** The data follows **

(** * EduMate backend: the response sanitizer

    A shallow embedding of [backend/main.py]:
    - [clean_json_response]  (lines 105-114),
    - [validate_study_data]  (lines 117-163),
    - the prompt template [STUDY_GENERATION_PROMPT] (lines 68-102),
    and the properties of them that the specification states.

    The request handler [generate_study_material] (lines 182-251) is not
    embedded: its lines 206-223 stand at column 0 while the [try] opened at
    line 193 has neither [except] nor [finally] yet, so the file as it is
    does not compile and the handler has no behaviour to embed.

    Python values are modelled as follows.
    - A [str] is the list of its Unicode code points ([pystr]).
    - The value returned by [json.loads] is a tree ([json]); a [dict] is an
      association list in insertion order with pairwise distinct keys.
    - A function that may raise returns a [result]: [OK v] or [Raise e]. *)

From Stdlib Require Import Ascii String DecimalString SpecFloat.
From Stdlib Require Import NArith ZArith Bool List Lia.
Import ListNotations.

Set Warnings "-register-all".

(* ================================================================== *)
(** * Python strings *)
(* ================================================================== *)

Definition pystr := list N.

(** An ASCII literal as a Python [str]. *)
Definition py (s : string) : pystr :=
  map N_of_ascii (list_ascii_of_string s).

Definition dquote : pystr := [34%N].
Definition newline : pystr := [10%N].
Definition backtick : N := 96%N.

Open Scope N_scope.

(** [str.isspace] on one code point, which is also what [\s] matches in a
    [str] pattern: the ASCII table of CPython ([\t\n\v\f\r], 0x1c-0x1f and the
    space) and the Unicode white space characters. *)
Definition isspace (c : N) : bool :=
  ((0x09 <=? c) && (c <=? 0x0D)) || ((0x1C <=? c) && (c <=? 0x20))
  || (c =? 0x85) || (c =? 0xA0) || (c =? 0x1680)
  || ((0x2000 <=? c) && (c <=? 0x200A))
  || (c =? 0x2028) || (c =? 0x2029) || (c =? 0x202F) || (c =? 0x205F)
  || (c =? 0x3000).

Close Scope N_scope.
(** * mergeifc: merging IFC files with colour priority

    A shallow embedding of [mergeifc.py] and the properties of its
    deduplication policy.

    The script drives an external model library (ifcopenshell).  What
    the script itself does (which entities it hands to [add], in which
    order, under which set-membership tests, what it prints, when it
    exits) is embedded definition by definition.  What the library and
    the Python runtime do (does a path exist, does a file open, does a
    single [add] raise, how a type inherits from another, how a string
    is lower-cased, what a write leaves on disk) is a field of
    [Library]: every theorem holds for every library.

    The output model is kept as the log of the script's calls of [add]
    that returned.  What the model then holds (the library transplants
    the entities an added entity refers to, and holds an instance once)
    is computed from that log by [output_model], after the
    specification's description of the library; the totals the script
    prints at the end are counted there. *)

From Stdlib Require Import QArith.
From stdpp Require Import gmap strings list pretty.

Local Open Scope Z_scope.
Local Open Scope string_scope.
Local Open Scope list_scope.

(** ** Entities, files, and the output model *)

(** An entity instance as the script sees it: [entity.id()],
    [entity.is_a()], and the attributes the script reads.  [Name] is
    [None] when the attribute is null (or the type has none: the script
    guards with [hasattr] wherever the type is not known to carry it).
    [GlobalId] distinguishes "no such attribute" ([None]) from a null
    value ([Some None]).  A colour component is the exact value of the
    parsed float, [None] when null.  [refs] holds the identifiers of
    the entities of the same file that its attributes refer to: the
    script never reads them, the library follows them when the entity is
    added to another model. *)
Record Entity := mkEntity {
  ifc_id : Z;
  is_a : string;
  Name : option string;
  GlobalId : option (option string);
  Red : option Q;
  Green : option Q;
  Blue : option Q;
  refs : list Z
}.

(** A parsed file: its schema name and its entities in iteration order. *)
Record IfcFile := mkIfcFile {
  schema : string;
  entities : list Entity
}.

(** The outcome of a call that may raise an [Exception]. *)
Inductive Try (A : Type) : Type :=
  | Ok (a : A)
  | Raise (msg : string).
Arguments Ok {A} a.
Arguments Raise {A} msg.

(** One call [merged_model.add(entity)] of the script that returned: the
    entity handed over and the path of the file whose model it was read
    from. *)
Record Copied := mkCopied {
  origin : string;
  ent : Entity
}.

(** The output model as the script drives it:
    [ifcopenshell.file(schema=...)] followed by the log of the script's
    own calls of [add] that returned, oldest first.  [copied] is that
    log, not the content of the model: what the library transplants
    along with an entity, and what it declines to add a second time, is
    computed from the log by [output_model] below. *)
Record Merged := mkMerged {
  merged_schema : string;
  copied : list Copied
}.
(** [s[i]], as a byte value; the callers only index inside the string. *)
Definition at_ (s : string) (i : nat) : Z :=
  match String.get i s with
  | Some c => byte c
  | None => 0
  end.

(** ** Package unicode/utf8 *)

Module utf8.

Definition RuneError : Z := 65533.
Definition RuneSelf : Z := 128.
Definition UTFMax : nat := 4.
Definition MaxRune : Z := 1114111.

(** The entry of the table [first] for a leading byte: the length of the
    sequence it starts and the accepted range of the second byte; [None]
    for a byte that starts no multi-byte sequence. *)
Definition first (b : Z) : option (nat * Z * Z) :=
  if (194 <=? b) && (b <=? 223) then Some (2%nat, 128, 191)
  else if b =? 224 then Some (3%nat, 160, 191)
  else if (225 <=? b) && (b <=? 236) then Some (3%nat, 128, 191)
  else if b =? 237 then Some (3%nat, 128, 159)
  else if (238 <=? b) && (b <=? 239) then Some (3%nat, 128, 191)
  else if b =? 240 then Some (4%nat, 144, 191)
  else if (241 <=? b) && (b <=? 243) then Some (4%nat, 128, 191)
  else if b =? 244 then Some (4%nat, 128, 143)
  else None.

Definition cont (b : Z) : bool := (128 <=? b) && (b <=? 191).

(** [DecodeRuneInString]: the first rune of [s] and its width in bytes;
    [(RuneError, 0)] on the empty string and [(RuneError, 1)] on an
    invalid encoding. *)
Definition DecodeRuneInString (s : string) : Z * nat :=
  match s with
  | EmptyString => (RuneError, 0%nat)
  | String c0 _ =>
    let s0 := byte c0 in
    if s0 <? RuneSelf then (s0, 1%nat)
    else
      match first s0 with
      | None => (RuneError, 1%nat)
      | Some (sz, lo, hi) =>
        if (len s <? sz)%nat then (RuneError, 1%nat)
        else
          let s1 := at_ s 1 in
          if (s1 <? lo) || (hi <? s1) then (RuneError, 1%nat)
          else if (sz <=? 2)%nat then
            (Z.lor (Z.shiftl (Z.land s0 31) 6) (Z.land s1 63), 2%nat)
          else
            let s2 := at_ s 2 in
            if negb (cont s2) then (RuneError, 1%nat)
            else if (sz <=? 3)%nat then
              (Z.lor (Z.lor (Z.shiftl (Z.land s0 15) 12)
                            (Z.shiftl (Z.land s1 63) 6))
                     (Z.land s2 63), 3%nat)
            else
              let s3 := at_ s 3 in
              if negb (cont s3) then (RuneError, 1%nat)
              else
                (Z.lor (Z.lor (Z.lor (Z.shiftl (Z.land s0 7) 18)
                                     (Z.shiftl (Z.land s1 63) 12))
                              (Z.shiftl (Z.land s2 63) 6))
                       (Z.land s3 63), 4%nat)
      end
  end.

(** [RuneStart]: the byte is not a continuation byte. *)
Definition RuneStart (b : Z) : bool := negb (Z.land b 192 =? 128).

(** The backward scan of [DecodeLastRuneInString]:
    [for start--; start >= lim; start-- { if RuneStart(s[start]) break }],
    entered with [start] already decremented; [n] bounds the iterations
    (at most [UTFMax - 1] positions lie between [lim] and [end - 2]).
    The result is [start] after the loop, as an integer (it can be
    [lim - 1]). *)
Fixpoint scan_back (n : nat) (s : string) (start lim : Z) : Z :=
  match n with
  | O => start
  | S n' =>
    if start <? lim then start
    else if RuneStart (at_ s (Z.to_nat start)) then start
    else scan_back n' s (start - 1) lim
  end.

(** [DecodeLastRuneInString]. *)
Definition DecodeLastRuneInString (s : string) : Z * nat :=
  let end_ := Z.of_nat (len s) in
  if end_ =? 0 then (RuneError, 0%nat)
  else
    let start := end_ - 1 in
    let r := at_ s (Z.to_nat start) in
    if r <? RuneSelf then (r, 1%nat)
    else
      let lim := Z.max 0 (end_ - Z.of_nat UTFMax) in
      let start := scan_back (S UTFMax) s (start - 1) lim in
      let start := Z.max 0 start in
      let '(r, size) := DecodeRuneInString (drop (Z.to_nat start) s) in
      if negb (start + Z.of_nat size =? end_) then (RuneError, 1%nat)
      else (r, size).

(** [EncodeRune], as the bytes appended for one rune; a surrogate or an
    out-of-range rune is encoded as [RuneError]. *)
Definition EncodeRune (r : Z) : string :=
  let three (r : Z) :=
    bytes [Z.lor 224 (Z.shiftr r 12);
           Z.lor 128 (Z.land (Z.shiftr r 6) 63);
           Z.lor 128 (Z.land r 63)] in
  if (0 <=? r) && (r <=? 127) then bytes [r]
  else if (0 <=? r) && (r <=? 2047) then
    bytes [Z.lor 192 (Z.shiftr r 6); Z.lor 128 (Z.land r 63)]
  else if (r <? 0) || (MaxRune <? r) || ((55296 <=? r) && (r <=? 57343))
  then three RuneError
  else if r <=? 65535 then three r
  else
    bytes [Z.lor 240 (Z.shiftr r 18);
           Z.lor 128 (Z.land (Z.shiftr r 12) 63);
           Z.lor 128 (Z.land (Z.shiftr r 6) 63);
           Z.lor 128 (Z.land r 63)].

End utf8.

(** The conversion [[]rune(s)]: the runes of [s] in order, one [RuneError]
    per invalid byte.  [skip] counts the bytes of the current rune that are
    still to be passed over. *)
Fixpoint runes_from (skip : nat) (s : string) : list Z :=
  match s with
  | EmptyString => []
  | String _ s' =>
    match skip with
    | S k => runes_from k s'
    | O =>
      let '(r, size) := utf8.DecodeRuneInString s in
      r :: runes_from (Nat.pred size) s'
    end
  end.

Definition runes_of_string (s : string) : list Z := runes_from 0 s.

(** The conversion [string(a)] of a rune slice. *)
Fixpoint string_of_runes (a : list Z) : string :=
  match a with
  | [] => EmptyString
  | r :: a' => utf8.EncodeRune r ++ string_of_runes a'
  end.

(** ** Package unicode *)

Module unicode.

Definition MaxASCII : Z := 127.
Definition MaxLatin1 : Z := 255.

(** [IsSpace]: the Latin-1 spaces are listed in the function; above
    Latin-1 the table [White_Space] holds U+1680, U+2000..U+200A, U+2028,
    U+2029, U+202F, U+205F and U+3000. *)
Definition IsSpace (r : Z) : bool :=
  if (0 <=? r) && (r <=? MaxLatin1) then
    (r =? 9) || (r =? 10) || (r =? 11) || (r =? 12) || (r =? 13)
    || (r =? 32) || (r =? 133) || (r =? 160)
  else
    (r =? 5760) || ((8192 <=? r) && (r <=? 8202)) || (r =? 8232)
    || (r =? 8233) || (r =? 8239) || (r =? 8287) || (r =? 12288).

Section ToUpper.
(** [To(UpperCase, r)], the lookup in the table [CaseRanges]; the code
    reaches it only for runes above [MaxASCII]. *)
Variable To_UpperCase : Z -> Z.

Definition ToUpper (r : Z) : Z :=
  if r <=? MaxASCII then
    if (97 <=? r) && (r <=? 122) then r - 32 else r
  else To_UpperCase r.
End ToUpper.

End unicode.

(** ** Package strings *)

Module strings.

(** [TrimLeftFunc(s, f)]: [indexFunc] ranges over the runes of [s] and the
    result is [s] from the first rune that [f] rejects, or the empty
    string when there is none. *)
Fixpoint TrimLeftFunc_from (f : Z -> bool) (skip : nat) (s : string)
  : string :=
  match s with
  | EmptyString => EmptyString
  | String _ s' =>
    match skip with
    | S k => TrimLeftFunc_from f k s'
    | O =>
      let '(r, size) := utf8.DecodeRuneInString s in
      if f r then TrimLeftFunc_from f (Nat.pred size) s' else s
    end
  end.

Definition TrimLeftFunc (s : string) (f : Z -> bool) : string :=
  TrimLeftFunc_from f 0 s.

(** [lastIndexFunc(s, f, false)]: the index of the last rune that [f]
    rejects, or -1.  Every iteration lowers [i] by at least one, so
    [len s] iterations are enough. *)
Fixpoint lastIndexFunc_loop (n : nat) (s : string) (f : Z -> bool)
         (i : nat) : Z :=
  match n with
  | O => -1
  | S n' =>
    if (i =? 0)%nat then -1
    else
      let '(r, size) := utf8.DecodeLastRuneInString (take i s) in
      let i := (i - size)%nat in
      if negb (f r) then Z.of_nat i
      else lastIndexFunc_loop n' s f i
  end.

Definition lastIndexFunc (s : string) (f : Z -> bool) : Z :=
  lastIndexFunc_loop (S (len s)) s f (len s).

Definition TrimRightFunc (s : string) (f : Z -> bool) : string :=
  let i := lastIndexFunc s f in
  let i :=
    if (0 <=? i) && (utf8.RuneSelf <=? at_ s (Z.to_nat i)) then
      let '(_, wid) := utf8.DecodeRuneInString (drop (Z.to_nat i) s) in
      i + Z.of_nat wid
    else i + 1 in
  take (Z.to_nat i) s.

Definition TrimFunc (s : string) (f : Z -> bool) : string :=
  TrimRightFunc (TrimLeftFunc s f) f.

** End of The data **

**Exercise details:** Search the records above for the string "embedded" and copy each line that holds it.

**Answer box:**
    embedded: its lines 206-223 stand at column 0 while the [try] opened at
    exits) is embedded definition by definition.  What the library and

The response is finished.